El 14 de marzo se cumplirá un año desde que la cantante palmera Valeria Castro publicó su último disco, el cuerpo después de todo. La minúscula en el título es intencionada: todo en el álbum aboga por un intimismo y minimalismo muy marcados. Sin embargo, la gira que ya lleva un año recorriendo decenas de ciudades sí que es mayúscula, tanto que la artista afronta el próximo 21 de marzo la segunda de las cuatro grandes citas de este tour, que tendrá lugar en Pabellón Santiago Martín, en San Cristóbal de La Laguna.
El primero de estos conciertos de gran formato no le fue nada mal a Castro, que colgó el cartel de lleno absoluto en el Madrid Arena el pasado mes de febrero. “Ha sido muy bonito ver cómo la gente ha abrazado estas canciones que para mí tanto han significado”, comenta a Atlántico Hoy sobre este año de gira, que también la ha llevado a actuar en Dublín, Londres, París o Ámsterdam.
Grandes escenarios
Ahora la intención es repetir el éxito de Madrid en el Pabellón Santiago Martín, antes de iniciar la gira latinoamericana. La cantante asegura que en este concierto “va a haber alguna sorpresita”, aunque guarda el secreto con celo y evita dar pistas: “Va a ser un concierto muy especial para mí”.
Aunque el formato sea más multitudinario, el intimismo de sus conciertos se mantiene a través de la conexión que la palmera intenta conservar con el público.

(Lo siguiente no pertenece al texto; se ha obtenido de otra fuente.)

(** * Static file resolution ([send]) : a shallow embedding and its properties

    The development embeds [src/index.js] (the [send] function of a koa
    static-file middleware, with its helpers [exists], [isHidden], [type]
    and [decode]) and proves properties of the resolution pipeline.

    Layout:
    - [Str]         : the string primitives of JavaScript the source uses;
    - [Posix]       : the functions of Node's [path] module the source
                      imports (POSIX flavour, [sep = "/"]);
    - [Uri]         : the builtin [decodeURIComponent];
    - [Http]        : errors, the file system capability, the koa context;
    - [ResolvePath] : the containment-safe join of the package resolve-path;
    - [Send]        : the embedding of [src/index.js] itself;
    - [Request], [Stages], [Traversal], [Demo], [Run], [Sites] : the
                      vocabulary of the statements and small sites for
                      examples;
    - then the facts about each layer and the properties of [send].

    Strings are byte strings: a JavaScript string is represented by its
    UTF-8 encoding, so that [String.length] agrees with the source on
    prefixes of the same string (which is all [substr] is used for). *)

From Stdlib Require Import ZArith Lia Bool List Ascii String.
From stdpp Require Import base option strings gmap pretty.

Local Open Scope string_scope.
Local Open Scope list_scope.

(* ===================================================================== *)
(** ** JavaScript string primitives                                       *)
(* ===================================================================== *)

Module Str.

(** [s.length === 0] *)
Definition is_empty (s : string) : bool :=
  match s with EmptyString => true | String _ _ => false end.

(** [s[0]] *)
Definition first (s : string) : option ascii :=
  match s with EmptyString => None | String c _ => Some c end.

(** [s[s.length - 1]] *)
Fixpoint last (s : string) : option ascii :=
  match s with
  | EmptyString => None
  | String c EmptyString => Some c
  | String _ r => last r
  end.

(** [s[0] === c] *)
Definition starts_with_char (c : ascii) (s : string) : bool :=
  match s with EmptyString => false | String d _ => Ascii.eqb d c end.

(** [s[s.length - 1] === c] *)
Definition ends_with_char (c : ascii) (s : string) : bool :=
  match last s with Some d => Ascii.eqb d c | None => false end.

(** [s.substr(n)] *)
Fixpoint substr (n : nat) (s : string) : string :=
  match n, s with
  | O, _ => s
  | S _, EmptyString => EmptyString
  | S m, String _ r => substr m r
  end.

(** [s.split(c)] for a one-character separator: never the empty list. *)
Fixpoint split (c : ascii) (s : string) : list string :=
  match s with
  | EmptyString => [EmptyString]
  | String d r =>
      if Ascii.eqb d c then EmptyString :: split c r
      else match split c r with
           | h :: t => String d h :: t
           | [] => [String d EmptyString]
           end
  end.

(** [l.join(c)] *)
Fixpoint join (c : ascii) (l : list string) : string :=
  match l with
  | [] => EmptyString
  | [s] => s
  | s :: r => s +:+ String c (join c r)
  end.

(** [s.indexOf(c) !== -1] *)
Fixpoint contains_char (c : ascii) (s : string) : bool :=
  match s with
  | EmptyString => false
  | String d r => Ascii.eqb d c || contains_char c r
  end.

(** Does [s] end with [suffix]? *)
Definition ends_with (suffix s : string) : bool :=
  String.prefix (String.rev suffix) (String.rev s).

(** [s.slice(0, s.length - n)] *)
Definition drop_end (n : nat) (s : string) : string :=
  String.rev (substr n (String.rev s)).

(** ASCII lower-casing, as Node applies to header names. *)
Definition lower_char (c : ascii) : ascii :=
  let n := nat_of_ascii c in
  if (65 <=? n)%nat && (n <=? 90)%nat then ascii_of_nat (n + 32) else c.

Fixpoint lower (s : string) : string :=
  match s with
  | EmptyString => EmptyString
  | String c r => String (lower_char c) (lower r)
  end.

End Str.

(* ===================================================================== *)
(** ** Node's [path] module, POSIX flavour

    [src/index.js] takes [normalize], [basename], [extname], [resolve],
    [parse] and [sep] from [require('path')].  These are functions of the
    platform; they are written here after Node's [path.posix]. *)
(* ===================================================================== *)

Module Posix.

Definition sep_char : ascii := "/"%char.
Definition sep : string := "/".

Definition isAbsolute (p : string) : bool := Str.starts_with_char sep_char p.

(** [parse(p).root] *)
Definition parse_root (p : string) : string :=
  if isAbsolute p then "/" else "".

(** One step of [normalizeString]: the stack holds the kept segments,
    most recent first. *)
Definition norm_step (allowAboveRoot : bool) (st : list string) (seg : string)
  : list string :=
  if String.eqb seg "" || String.eqb seg "." then st
  else if String.eqb seg ".." then
    match st with
    | top :: rest =>
        if String.eqb top ".." then (if allowAboveRoot then ".." :: st else st)
        else rest
    | [] => if allowAboveRoot then [".."] else []
    end
  else seg :: st.

Definition normalizeString (allowAboveRoot : bool) (p : string) : string :=
  Str.join sep_char
    (rev (fold_left (norm_step allowAboveRoot) (Str.split sep_char p) [])).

La cantante explica que cada persona que acude a sus conciertos tiene importancia porque “te está regalando ese tiempo a ti”, y asegura que desde el escenario es capaz de sentir el agradecimiento de la gente, por lo que “intento que eso se refleje en cada escenario”.

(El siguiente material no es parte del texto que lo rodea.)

(** The service sends one transfer; it is down; it sends a text where the
    list should be. *)
Lemma getPendingTransactions_always_returns_witness :
  (exists v, fst (run service_up getPendingTransactions initial_world) = Returned v /\
     json_in v (snd (run service_up getPendingTransactions initial_world))
       = JArr [example_transfer]) /\
  (exists v, fst (run service_down getPendingTransactions initial_world) = Returned v /\
     json_in v (snd (run service_down getPendingTransactions initial_world)) = JArr []) /\
  (exists v,
     fst (run {| on_get := fun _ _ =>
                   (0%N, GetOk (JObj [("pendingTransactions", JStr "none")]));
                 on_post := on_post service_down |}
              getPendingTransactions initial_world) = Returned v /\
     json_in v initial_world = JStr "none").
Proof.
  split; [|split].
  - destruct (proj1 (getPendingTransactions_always_returns service_up initial_world))
      as (v & Hv & Hjson & _). exists v. split; [exact Hv|exact Hjson].
  - destruct (proj1 (getPendingTransactions_always_returns service_down initial_world))
      as (v & Hv & Hjson & _). exists v. split; [exact Hv|exact Hjson].
  - destruct (proj1 (getPendingTransactions_always_returns
                       {| on_get := fun _ _ =>
                            (0%N, GetOk (JObj [("pendingTransactions", JStr "none")]));
                          on_post := on_post service_down |} initial_world))
      as (v & Hv & Hjson & _). exists v. split; [exact Hv|].
    cbn in Hjson. destruct v; cbn [json_in] in *; try discriminate. exact Hjson.
Defined.

(** ** What [mineBlock] submits, for any argument *)

Section AnyArgument.

Variables (net : Network) (fuel : nat) (cfg : Config).

Lemma run_length_of (v : Value) (w : World) :
  run net (length_of v) w =
  match json_in v w with
  | JNull => (Threw TypeError, w)
  | current => (Returned (length_field current), w)
  end.
Proof.
  unfold length_of. rewrite run_bind, run_json_of. now destruct (json_in v w).
Qed.

(** On anything but an array the reward step changes nothing: it passes, or
    it throws a [TypeError] (a read on [null], or a [push] on what has no
    such method). *)
Lemma run_reward_step_plain (v : Value) (w : World) :
  (forall a, v <> VArr a) ->
  run net (reward_step cfg v) w = (Returned tt, w) \/
  run net (reward_step cfg v) w = (Threw TypeError, w).
Proof.
  intros Hplain. unfold reward_step. rewrite run_bind, run_length_of.
  destruct v as [a| |b|n|s|fields]; cbn [json_in length_field is_zero];
    try (now left); try (now right).
  - now destruct (Hplain a).
  - destruct (Z.of_nat (utf16_length s) =? 0)%Z; [now right|now left].
  - destruct (is_zero (own_field "length" fields)); [now right|now left].
Qed.

Lemma submitted_plain (v : Value) (w : World) :
  (forall a, v <> VArr a) -> submitted cfg v w = json_in v w.
Proof. intros Hplain. destruct v; try reflexivity. now destruct (Hplain a). Qed.

Lemma json_in_plain (v : Value) (w1 w2 : World) :
  (forall a, v <> VArr a) -> json_in v w1 = json_in v w2.
Proof. intros Hplain. destruct v; try reflexivity. now destruct (Hplain a). Qed.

La conexión con el público
“Más en estos escenarios grandes”, añade, al explicar su intención de contar la historia detrás del disco con la misma profundidad y emoción, independientemente del tamaño del recinto: “Saber que sigue siendo igual de importante cuando vas a un sitio con 100 personas que cuando estás ante 4.000”.
A lo largo de la gira, la cantante ha incluido varias fechas en Canarias en distintos momentos, mostrando su voluntad de no perder la costumbre de volver. “Siempre me he sentido muy arropada en las islas. No sé si es por el sentido de pertenencia que yo traigo y que luego el público acentúa, pero siempre es muy bonito volver a casa”, destaca.
Parar para seguir
La gira tuvo un bache importante cuando la cantante anunció una baja laboral justo después de una actuación en el programa Operación Triunfo. Fueron dos meses de recuperación en plena gira, aunque el trabajo por mantenerse en pie ante cientos de personas continúa. De hecho, explica que es “eterno y precioso a la vez”.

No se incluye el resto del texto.